RuleSeverityWhat it catches
detect-unsafe-regexerrorRegexes with catastrophic backtracking potential (ReDoS)
detect-eval-with-expressionerroreval() called with a non-literal expression
detect-non-literal-fs-filenamewarningfs.* calls with dynamic (variable) paths — review each hit

detect-child-process is intentionally off: the app's shell/git/glob exec on local-user input is the product, not a vulnerability.

Secrets scanning

gitleaks scans the working tree and git history for committed credentials. Install it separately (it is a standalone binary — not an npm package):

bash
brew install gitleaks    # macOS
# or: https://github.com/gitleaks/gitleaks/releases

The pre-commit hook calls gitleaks protect --staged to block newly staged secrets before they land in history. The pre-push hook re-runs the full tree scan via npm run security.

Dependency CVE audit

npm run security:deps runs npm audit --omit=dev against the lock file. No extra tooling — uses npm's built-in auditing.

SAST (on demand)

npm run security:sast runs Opengrep (must be installed separately) across src/ and web/src/ and writes a SARIF report to security-audit.sarif. This is a broad, one-time audit with expected false positives — review the output by hand rather than gating CI on it.

Threat model

Severity is driven by trust boundaries, not by how scary the sink looks:

SourceTrustImplication
Local user typing in their terminalTrustedShell/SQL/git exec on user input is the product.
ACP agent output rendered in the web clientUntrustedAgent-controlled markdown/HTML; sanitized by DOMPurify.
Agent/tab names flowing into file pathsSemi-trustedValidated against /^[\w-]+$/ before any path.join.
Anything reachable over the bound portUntrustedMitigated by loopback allow-list + session token + CSP headers.
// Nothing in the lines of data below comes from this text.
(* ===== verification/Ramp.v ===== *)
(** The integer ramp that fades share: [position_at] of
    [crates/features/fm-switcher/src/fade_to_black.rs] and [opacity_at] of
    [overlay.rs] are the same computation at 16 and at 8 bits. *)
From S2P Require Import Prelude.

(** The computation with its checks: the product is a [u32], the offset is
    narrowed with [expect], the sum is of the narrow type. *)
Definition ramp_checked (t : int_ty) (start target duration elapsed : Z) : option Z :=
  let distance := abs_diff start target in
  product ← checked U32 (distance * elapsed);
  guard (duration ≠ 0);;
  offset ← checked t (product `quot` duration);
  if decide (start ≤ target) then checked t (start + offset) else checked t (start - offset).

(** The value it is meant to have. *)
Definition ramp (start target duration elapsed : Z) : Z :=
  let offset := (abs_diff start target * elapsed) `div` duration in
  if decide (start ≤ target) then start + offset else start - offset.

Section ramp.
Context (start target duration : Z) (Hd : 0 < duration).
Let distance := abs_diff start target.
Let offset (e : Z) := (distance * e) `div` duration.

Lemma distance_nonneg : 0 ≤ distance.
Proof. unfold distance, abs_diff. lia. Qed.
Lemma offset_mono e e' : e ≤ e' → offset e ≤ offset e'.
Proof.
  intros. pose proof distance_nonneg. unfold offset. apply Z.div_le_mono; [done|]. nia.
Qed.
Lemma offset_0 : offset 0 = 0.
Proof. unfold offset. rewrite Z.mul_0_r. apply Z.div_0_l. lia. Qed.
Lemma offset_end : offset duration = distance.
Proof. unfold offset. apply Z.div_mul. lia. Qed.
Lemma offset_bounds e : 0 ≤ e ≤ duration → 0 ≤ offset e ≤ distance.
Proof.
  intros [??]. rewrite <-offset_0, <-offset_end. split; by apply offset_mono.
Qed.
Lemma offset_lt e : 0 < distance → e < duration → offset e < distance.
Proof. intros. unfold offset. apply Z.div_lt_upper_bound; [done|]. nia. Qed.

Lemma ramp_0 : ramp start target duration 0 = start.
Proof.
  pose proof offset_0. unfold ramp. fold distance. fold (offset 0). case_decide; lia.
Qed.
Lemma ramp_end : ramp start target duration duration = target.
Proof.
  pose proof offset_end. unfold ramp. fold distance. fold (offset duration).
  unfold distance, abs_diff in *. case_decide; lia.
Qed.
Lemma ramp_bounds e :
  0 ≤ e ≤ duration →
  Z.min start target ≤ ramp start target duration e ≤ Z.max start target.
Proof.
  intros [??]%offset_bounds. unfold ramp. fold distance. fold (offset e).
  unfold distance, abs_diff in *. case_decide; lia.
Qed.
Lemma ramp_ne e : start ≠ target → e < duration → ramp start target duration e ≠ target.
Proof.
  intros Hne He. assert (0 < distance) by (unfold distance, abs_diff; lia).
  pose proof (offset_lt e ltac:(done) He). unfold ramp. fold distance. fold (offset e).
  unfold distance, abs_diff in *. case_decide; lia.
Qed.
(** The ramp never turns back. *)
Lemma ramp_mono e e' :
  e ≤ e' →
  if decide (start ≤ target) then ramp start target duration e ≤ ramp start target duration e'
  else ramp start target duration e' ≤ ramp start target duration e.
Proof.
  intros ?%offset_mono. unfold ramp. fold distance. fold (offset e) (offset e').
  case_decide; lia.
Qed.

(** No check fails for fades of at most 3,600 frames. *)
Lemma ramp_checked_eq t e :
  ty_min t = 0 → ty_max t ≤ ty_max U16 → in_ty t start → in_ty t target →
  0 ≤ e ≤ duration → duration ≤ 3600 →
  ramp_checked t start target duration e = Some (ramp start target duration e).
Proof.
  intros Hmin Hmax Hs Ht He Hle. pose proof distance_nonneg. pose proof (offset_bounds e He).
  assert (distance ≤ ty_max U16) by (unfold distance, abs_diff; int_lia).
  unfold ramp_checked, ramp. fold distance. fold (offset e).
  rewrite checked_in; simpl.
  2: { unfold in_ty. simpl in *. nia. }
  rewrite option_guard_True by lia. simpl. rewrite Z.quot_div_nonneg by nia. fold (offset e).
  unfold in_ty in *. rewrite Hmin in *.
  rewrite checked_in; simpl; [|unfold in_ty, distance, abs_diff in *; rewrite Hmin; lia].
  case_decide; apply checked_in; unfold in_ty; rewrite Hmin; unfold distance, abs_diff in *; lia.
Qed.
End ramp.
Lemma with_source_safe ch src f ev s :
  switcher_wf s → channel_ok ch →
  (∀ o, src ∈ inputs s → overlay_wf (inputs s) o → overlay_wf (inputs s) (f o)) →
  wp (with_source ch src f ev) (safe s) s.
Proof. intros Hwf Hch Hf. unfold with_source. sw_run; sw_safe. Qed.

Lemma overlay_off_safe ch s :
  switcher_wf s → channel_ok ch → wp (overlay_off ch) (safe s) s.
Proof. intros. unfold overlay_off. sw_run; sw_safe. Qed.
Lemma request_overlay_off_safe ch s :
  switcher_wf s → channel_ok ch → wp (request_overlay_off ch) (safe s) s.
Proof. intros. unfold request_overlay_off. sw_run; sw_safe. Qed.
Lemma configure_overlay_transition_safe ch k d s :
  switcher_wf s → channel_ok ch → in_ty U32 d →
  wp (configure_overlay_transition ch k d) (safe s) s.
Proof.
  intros ?? Hd. unfold configure_overlay_transition. sw_run; sw_safe.
  split; [|done]. apply put_overlay_wf; [done|]. apply configure_transition_wf; [|done].
  unfold in_ty in Hd. simpl in Hd. lia.
Qed.
Lemma configure_overlay_appearance_safe ch p b s :
  switcher_wf s → channel_ok ch → wp (configure_overlay_appearance ch p b) (safe s) s.
Proof. intros. unfold configure_overlay_appearance. sw_run; sw_safe. Qed.
Lemma set_overlay_output_inclusion_safe ch out b s :
  switcher_wf s → channel_ok ch → wp (set_overlay_output_inclusion ch out b) (safe s) s.
Proof. intros. unfold set_overlay_output_inclusion. sw_run; sw_safe. Qed.

Lemma queue_overlay_safe ch src s :
  switcher_wf s → channel_ok ch → wp (queue_overlay ch src) (safe s) s.
Proof.
  intros Hwf Hch. unfold queue_overlay. apply wp_bind, wp_require_input; [intros Hin|by split].
  cbn beta iota. apply wp_bind, wp_overlay; [done..|]. intros o Ho Hwo. cbn beta iota.
  pose proof (enqueue_wf (inputs s) src o ltac:(done) Hwo) as Hwe. unfold enqueue in *.
  case_decide; simpl in Hwe.
  - sw_run; sw_safe. rewrite put_same_overlay by done. by split.
  - assert (switcher_wf (set_overlays (<[Z.to_nat (ch - 1) := set_queue (queue o ++ [src]) o]>
      (overlays s)) s)) by by apply put_overlay_wf.
    sw_run; sw_safe.
Qed.

Lemma advance_queue_safe next ch s :
  (∀ o, overlay_wf (inputs s) o → overlay_wf (inputs s) (next o).1 ∧
        ((next o).2 = None → (next o).1 = o)) →
  switcher_wf s → channel_ok ch → wp (advance_queue next ch) (safe s) s.
Proof.
  intros Hn Hwf Hch. unfold advance_queue. apply wp_bind, wp_overlay; [done..|].
  intros o Ho Hwo. cbn beta iota. destruct (Hn o Hwo) as [Hwn Hsame].
  destruct (next o) as [o' [src|]]; simpl in Hwn, Hsame.
  - assert (switcher_wf (set_overlays (<[Z.to_nat (ch - 1) := o']> (overlays s)) s))
      by by apply put_overlay_wf.
    sw_run; sw_safe.
  - rewrite Hsame by done. sw_run; sw_safe. rewrite put_same_overlay by done. by split.
Qed.
Lemma take_next_overlay_safe ch s :
  switcher_wf s → channel_ok ch → wp (take_next_overlay ch) (safe s) s.
Proof.
  intros. apply advance_queue_safe; [|done..]. intros o ?.
  split; [by apply take_next_wf|]. unfold take_next. by destruct (queue o).
Qed.
Lemma request_overlay_take_next_safe ch s :
  switcher_wf s → channel_ok ch → wp (request_overlay_take_next ch) (safe s) s.
Proof.
  intros. apply advance_queue_safe; [|done..]. intros o ?.
  split; [by apply request_take_next_wf|]. unfold request_take_next. by destruct (queue o).
Qed.

Lemma set_stream_running_safe t b s : switcher_wf s → wp (set_stream_running t b) (safe s) s.
Proof.
  intros []. unfold set_stream_running. destruct b; sw_run; sw_safe; (split; [|done]);
    split; simpl; try done; simplify_eq; set_solver.
Qed.
Lemma set_recording_desired_safe b s : switcher_wf s → wp (set_recording_desired b) (safe s) s.
Proof.
  intros []. unfold set_recording_desired. sw_run; (split; [|done]); by split.
Qed.

Lemma configure_stinger_safe n d s :
  switcher_wf s → slot_ok n → wp (configure_stinger n d) (safe s) s.
Proof.
  intros. unfold configure_stinger. sw_run; sw_safe.
Qed.
Lemma remove_stinger_safe n s : switcher_wf s → slot_ok n → wp (remove_stinger n) (safe s) s.
Proof.
  intros. unfold remove_stinger. sw_run. split; [|done]. by apply put_stinger_wf.
Qed.
Lemma preload_stinger_safe n b s :
  switcher_wf s → slot_ok n → wp (preload_stinger n b) (safe s) s.
Proof.
  intros. unfold preload_stinger. sw_run; sw_safe. split; [|done].
  apply put_stinger_wf; [done|]. unfold slot_wf in *. simpl. by destruct (descriptor _).
Qed.

Lemma route_idle s :
  switcher_wf s → transition s = None → t_bar s = None →
  switcher_wf (set_route (preview s) (program s) None None s).
Proof. intros Hwf ??. apply set_route_wf; [done|apply Hwf..|done]. Qed.
Lemma begin_transition_safe k d s :
  switcher_wf s → transition s = None → t_bar s = None → in_ty U32 d → d ≠ 0 →
  wp (begin_transition k d) (safe s) s.
Proof.
  intros Hwf Ht Hb Hd ?. unfold begin_transition. sw_run. split; [|done].
  apply set_route_wf; [done|apply Hwf..|]. rewrite Hb. simpl. unfold in_ty in *. simpl in *.
  split_and!; try done; lia.
Qed.
Lemma cut_safe {E} k s :
  switcher_wf s → transition s = None → t_bar s = None →
  wp (complete_take (E := E) k) (safe s) s.
Proof.
  intros Hwf Ht Hb. unfold complete_take. sw_run. split; [|done]. rewrite Ht, Hb.
  by apply route_idle.
Qed.
Inductive LimitComparison := AtLeast | AtMost | Equal.
Record LimitConstraint := mk_constraint { comparison_ : LimitComparison; value : LimitValue }.
Definition constraint_matches (self : LimitConstraint) (actual : LimitValue) : option bool :=
  ordering ← typed_cmp actual (value self);
  Some match comparison_ self, ordering with
       | AtLeast, (Gt | Eq) => true
       | AtMost, (Lt | Eq) => true
       | Equal, Eq => true
       | _, _ => false
       end.

(** ** Capabilities and the registry *)

Record Capability := mk_capability {
  cap_key : CapabilityKey;
  provider : Provider;
  health : Health;
  limits : btmap StableId LimitValue;
  formats : list FormatDescriptor;
  memory_domains : btset MemoryDomain;
  latency_modes : list LatencyMode;
  exclusivity : Exclusivity
}.
Definition capability_new (key : CapabilityKey) (provider : Provider) : Capability :=
  mk_capability key provider Healthy [] [] [] [] (mk_exclusivity Shared None).

Abbreviation CapabilityRegistry := (btmap CapabilityKey Capability).

Record DuplicateCapability := mk_duplicate {
  dup_key : CapabilityKey;
  registered_provider : Provider;
  rejected_provider : Provider
}.
Definition register (capability : Capability) : stm CapabilityRegistry DuplicateCapability unit :=
  self ← st_get;
  match bt_get (cap_key capability) self with
  | Some existing => mthrow (mk_duplicate (cap_key capability) (provider existing) (provider capability))
  | None => st_put (bt_insert (cap_key capability) capability self)
  end.
Definition registry_get (key : CapabilityKey) (self : CapabilityRegistry) : option Capability :=
  bt_get key self.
The ACP tool loop is sandboxed to db and browser commands — agents cannot invoke shell, open, or git clone.

Inline suppression

When a lint finding is intentional, suppress it inline with a reason co-located with the code (not in a separate file):

ts
// Intentional: user-driven shell glob; only the local user reaches this sink.
// eslint-disable-next-line security/detect-child-process
const res = spawnSync(SHELL_NAME, ['-c', expr], { cwd, encoding: 'utf8' });